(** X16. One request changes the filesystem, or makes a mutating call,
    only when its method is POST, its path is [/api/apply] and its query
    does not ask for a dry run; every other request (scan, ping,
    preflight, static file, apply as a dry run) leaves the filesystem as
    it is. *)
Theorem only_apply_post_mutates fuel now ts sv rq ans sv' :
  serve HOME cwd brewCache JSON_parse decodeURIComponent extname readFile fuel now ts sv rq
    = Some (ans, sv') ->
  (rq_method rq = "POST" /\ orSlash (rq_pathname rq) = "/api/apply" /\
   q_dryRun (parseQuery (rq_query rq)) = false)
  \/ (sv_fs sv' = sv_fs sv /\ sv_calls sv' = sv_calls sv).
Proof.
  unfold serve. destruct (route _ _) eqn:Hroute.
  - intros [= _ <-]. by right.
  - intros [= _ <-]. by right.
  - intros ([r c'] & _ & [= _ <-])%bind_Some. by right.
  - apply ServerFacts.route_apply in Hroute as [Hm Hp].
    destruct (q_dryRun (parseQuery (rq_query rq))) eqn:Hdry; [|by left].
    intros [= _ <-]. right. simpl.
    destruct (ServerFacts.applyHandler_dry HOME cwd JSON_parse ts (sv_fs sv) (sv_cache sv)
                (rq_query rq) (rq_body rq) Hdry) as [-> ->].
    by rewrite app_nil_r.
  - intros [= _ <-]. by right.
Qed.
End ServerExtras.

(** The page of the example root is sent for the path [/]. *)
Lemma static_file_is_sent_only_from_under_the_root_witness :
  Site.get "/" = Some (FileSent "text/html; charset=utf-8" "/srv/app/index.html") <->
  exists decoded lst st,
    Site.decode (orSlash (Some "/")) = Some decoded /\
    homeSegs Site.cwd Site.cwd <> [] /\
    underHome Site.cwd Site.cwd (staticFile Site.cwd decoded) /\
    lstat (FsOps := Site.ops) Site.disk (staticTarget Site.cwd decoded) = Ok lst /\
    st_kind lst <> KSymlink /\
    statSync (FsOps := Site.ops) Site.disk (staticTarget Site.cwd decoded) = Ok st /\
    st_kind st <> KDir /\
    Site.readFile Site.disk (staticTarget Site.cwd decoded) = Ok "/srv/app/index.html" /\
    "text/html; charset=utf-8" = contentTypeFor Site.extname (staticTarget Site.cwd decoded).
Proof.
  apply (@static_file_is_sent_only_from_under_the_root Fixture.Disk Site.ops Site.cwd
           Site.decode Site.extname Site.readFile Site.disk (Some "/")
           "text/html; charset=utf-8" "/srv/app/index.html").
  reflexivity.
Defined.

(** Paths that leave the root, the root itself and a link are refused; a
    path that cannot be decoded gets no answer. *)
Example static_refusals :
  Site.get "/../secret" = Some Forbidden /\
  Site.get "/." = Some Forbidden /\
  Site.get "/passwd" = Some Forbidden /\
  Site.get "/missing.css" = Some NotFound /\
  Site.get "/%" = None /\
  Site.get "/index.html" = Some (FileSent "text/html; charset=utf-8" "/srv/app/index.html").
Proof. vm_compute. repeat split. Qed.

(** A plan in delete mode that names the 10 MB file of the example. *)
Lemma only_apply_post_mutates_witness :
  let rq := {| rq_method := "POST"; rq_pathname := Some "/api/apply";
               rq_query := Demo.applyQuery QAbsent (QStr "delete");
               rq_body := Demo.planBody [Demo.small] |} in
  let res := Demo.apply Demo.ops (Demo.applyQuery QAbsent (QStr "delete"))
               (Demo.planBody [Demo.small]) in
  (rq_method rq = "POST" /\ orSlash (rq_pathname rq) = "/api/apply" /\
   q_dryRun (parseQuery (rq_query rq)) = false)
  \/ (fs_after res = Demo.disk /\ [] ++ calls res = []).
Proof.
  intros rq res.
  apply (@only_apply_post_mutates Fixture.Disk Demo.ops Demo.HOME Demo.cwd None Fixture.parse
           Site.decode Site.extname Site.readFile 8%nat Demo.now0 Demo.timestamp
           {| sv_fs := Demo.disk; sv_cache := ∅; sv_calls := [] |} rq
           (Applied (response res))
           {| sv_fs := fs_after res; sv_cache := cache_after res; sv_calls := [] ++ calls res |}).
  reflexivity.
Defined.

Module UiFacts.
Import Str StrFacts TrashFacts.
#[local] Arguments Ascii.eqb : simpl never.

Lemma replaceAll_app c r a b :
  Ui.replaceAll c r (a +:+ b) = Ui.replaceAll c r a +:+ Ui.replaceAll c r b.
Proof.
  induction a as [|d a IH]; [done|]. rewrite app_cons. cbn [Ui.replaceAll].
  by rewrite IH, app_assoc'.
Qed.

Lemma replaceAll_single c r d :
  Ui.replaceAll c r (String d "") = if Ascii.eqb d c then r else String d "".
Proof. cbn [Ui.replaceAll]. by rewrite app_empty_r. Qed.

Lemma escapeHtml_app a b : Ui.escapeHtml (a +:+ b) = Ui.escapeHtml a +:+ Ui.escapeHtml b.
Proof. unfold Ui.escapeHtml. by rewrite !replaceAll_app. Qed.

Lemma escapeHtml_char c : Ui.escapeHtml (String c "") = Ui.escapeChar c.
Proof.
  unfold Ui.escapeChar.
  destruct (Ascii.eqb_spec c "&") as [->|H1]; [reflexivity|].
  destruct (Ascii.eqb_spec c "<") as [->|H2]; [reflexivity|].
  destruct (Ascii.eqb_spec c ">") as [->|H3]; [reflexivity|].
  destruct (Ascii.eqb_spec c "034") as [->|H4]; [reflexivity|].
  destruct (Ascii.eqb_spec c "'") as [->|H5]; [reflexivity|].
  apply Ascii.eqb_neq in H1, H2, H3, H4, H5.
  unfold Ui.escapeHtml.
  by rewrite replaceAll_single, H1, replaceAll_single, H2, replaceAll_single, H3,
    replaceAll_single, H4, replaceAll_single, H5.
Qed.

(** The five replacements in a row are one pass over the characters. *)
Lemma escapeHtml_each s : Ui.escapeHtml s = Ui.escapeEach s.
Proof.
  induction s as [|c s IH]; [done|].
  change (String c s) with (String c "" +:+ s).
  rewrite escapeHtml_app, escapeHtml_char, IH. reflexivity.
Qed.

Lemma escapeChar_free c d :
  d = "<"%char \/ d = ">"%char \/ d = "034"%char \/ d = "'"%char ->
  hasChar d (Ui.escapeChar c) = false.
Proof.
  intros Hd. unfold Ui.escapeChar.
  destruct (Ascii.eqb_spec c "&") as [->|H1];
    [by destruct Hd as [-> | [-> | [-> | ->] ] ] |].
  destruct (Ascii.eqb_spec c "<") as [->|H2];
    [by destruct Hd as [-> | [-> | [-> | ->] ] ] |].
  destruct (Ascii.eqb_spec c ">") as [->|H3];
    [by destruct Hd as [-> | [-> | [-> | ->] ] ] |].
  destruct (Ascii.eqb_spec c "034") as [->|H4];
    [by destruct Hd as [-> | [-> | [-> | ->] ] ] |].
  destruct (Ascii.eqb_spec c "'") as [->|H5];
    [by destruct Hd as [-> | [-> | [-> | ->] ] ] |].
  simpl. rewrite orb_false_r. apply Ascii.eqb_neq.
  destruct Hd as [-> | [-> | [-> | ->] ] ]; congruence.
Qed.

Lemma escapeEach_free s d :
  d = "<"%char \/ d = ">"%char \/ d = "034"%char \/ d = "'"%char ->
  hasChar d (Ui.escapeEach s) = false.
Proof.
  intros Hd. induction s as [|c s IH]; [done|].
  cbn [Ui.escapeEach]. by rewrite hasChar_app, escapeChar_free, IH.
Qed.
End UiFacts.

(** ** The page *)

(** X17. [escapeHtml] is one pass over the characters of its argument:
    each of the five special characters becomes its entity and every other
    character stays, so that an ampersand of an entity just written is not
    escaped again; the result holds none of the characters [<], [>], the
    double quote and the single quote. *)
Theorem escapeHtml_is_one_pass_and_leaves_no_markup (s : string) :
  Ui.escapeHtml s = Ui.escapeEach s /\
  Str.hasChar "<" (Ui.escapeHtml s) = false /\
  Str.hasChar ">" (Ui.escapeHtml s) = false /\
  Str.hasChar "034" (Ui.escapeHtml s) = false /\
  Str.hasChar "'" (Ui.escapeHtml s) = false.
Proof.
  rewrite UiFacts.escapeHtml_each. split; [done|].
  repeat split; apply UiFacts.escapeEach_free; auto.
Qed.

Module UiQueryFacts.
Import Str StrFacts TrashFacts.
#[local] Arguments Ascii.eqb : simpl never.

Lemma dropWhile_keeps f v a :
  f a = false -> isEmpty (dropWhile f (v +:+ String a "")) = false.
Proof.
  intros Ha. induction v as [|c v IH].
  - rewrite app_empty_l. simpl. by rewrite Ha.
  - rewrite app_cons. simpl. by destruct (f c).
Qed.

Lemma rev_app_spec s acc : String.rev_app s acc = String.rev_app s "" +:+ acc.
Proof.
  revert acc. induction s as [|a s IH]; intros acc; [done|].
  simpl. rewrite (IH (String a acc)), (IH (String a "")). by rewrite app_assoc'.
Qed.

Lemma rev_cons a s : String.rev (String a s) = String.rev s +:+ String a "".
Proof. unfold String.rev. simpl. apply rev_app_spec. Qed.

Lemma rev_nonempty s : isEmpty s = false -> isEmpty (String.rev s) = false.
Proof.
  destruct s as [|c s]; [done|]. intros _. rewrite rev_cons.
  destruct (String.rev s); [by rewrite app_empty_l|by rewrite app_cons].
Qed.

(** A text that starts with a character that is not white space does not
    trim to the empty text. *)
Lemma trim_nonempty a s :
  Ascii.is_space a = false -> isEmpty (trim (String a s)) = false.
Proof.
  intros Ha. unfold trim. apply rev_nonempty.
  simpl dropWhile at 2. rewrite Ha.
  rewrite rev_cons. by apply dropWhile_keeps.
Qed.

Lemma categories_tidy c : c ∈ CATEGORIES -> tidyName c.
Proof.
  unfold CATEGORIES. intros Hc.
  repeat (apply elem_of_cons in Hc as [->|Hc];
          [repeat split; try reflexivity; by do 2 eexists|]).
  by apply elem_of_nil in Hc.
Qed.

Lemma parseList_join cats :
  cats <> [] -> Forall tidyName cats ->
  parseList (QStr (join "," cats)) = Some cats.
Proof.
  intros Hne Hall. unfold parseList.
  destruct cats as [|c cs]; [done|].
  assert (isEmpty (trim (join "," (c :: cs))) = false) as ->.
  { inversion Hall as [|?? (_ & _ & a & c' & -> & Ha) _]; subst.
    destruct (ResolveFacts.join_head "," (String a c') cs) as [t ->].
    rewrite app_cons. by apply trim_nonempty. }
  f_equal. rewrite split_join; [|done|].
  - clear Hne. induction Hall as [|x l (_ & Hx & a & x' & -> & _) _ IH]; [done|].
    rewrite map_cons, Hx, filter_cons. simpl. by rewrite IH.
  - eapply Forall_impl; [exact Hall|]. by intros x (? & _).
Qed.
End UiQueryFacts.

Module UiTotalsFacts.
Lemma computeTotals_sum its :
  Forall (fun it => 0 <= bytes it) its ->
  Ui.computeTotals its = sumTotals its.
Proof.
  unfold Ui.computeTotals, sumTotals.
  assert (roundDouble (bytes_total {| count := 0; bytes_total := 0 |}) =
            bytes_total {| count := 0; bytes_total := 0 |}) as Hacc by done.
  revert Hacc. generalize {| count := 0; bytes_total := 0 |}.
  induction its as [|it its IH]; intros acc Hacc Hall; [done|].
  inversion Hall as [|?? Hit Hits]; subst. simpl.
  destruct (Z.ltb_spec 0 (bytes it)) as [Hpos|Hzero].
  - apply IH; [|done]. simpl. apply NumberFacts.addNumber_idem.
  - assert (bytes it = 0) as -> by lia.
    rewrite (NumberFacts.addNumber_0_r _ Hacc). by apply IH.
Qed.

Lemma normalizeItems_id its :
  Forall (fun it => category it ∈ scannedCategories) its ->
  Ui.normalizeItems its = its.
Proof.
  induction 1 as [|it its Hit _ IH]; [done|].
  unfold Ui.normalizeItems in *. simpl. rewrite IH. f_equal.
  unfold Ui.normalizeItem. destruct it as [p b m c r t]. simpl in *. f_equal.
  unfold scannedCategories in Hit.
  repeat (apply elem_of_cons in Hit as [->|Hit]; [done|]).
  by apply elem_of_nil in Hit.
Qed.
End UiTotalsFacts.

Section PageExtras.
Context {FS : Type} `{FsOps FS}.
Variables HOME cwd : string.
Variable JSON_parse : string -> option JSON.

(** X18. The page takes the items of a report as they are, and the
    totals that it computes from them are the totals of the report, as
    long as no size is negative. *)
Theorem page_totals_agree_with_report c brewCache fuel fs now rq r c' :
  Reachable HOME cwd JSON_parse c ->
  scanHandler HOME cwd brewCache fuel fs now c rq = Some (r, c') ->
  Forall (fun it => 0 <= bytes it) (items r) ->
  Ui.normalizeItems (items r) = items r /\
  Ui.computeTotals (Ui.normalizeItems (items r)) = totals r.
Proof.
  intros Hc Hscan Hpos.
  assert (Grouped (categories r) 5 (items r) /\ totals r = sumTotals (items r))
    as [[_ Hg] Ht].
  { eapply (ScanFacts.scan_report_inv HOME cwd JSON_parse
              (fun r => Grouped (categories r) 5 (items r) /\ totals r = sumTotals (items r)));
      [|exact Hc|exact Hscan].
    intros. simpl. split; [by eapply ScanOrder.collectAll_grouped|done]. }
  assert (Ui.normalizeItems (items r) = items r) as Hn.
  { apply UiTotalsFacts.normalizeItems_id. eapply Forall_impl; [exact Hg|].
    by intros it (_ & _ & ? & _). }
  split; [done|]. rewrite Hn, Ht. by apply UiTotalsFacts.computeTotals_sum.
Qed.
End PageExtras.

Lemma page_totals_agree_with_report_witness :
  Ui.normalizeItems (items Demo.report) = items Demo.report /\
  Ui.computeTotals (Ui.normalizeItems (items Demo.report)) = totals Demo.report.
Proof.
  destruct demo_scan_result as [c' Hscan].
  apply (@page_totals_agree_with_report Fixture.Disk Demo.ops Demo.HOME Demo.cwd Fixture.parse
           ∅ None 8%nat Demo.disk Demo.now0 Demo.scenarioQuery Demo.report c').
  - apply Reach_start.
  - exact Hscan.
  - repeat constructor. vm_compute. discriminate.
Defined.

-- -- --

Looking at the listing above, count every line in which the string "revert" appears, and give only that count.

2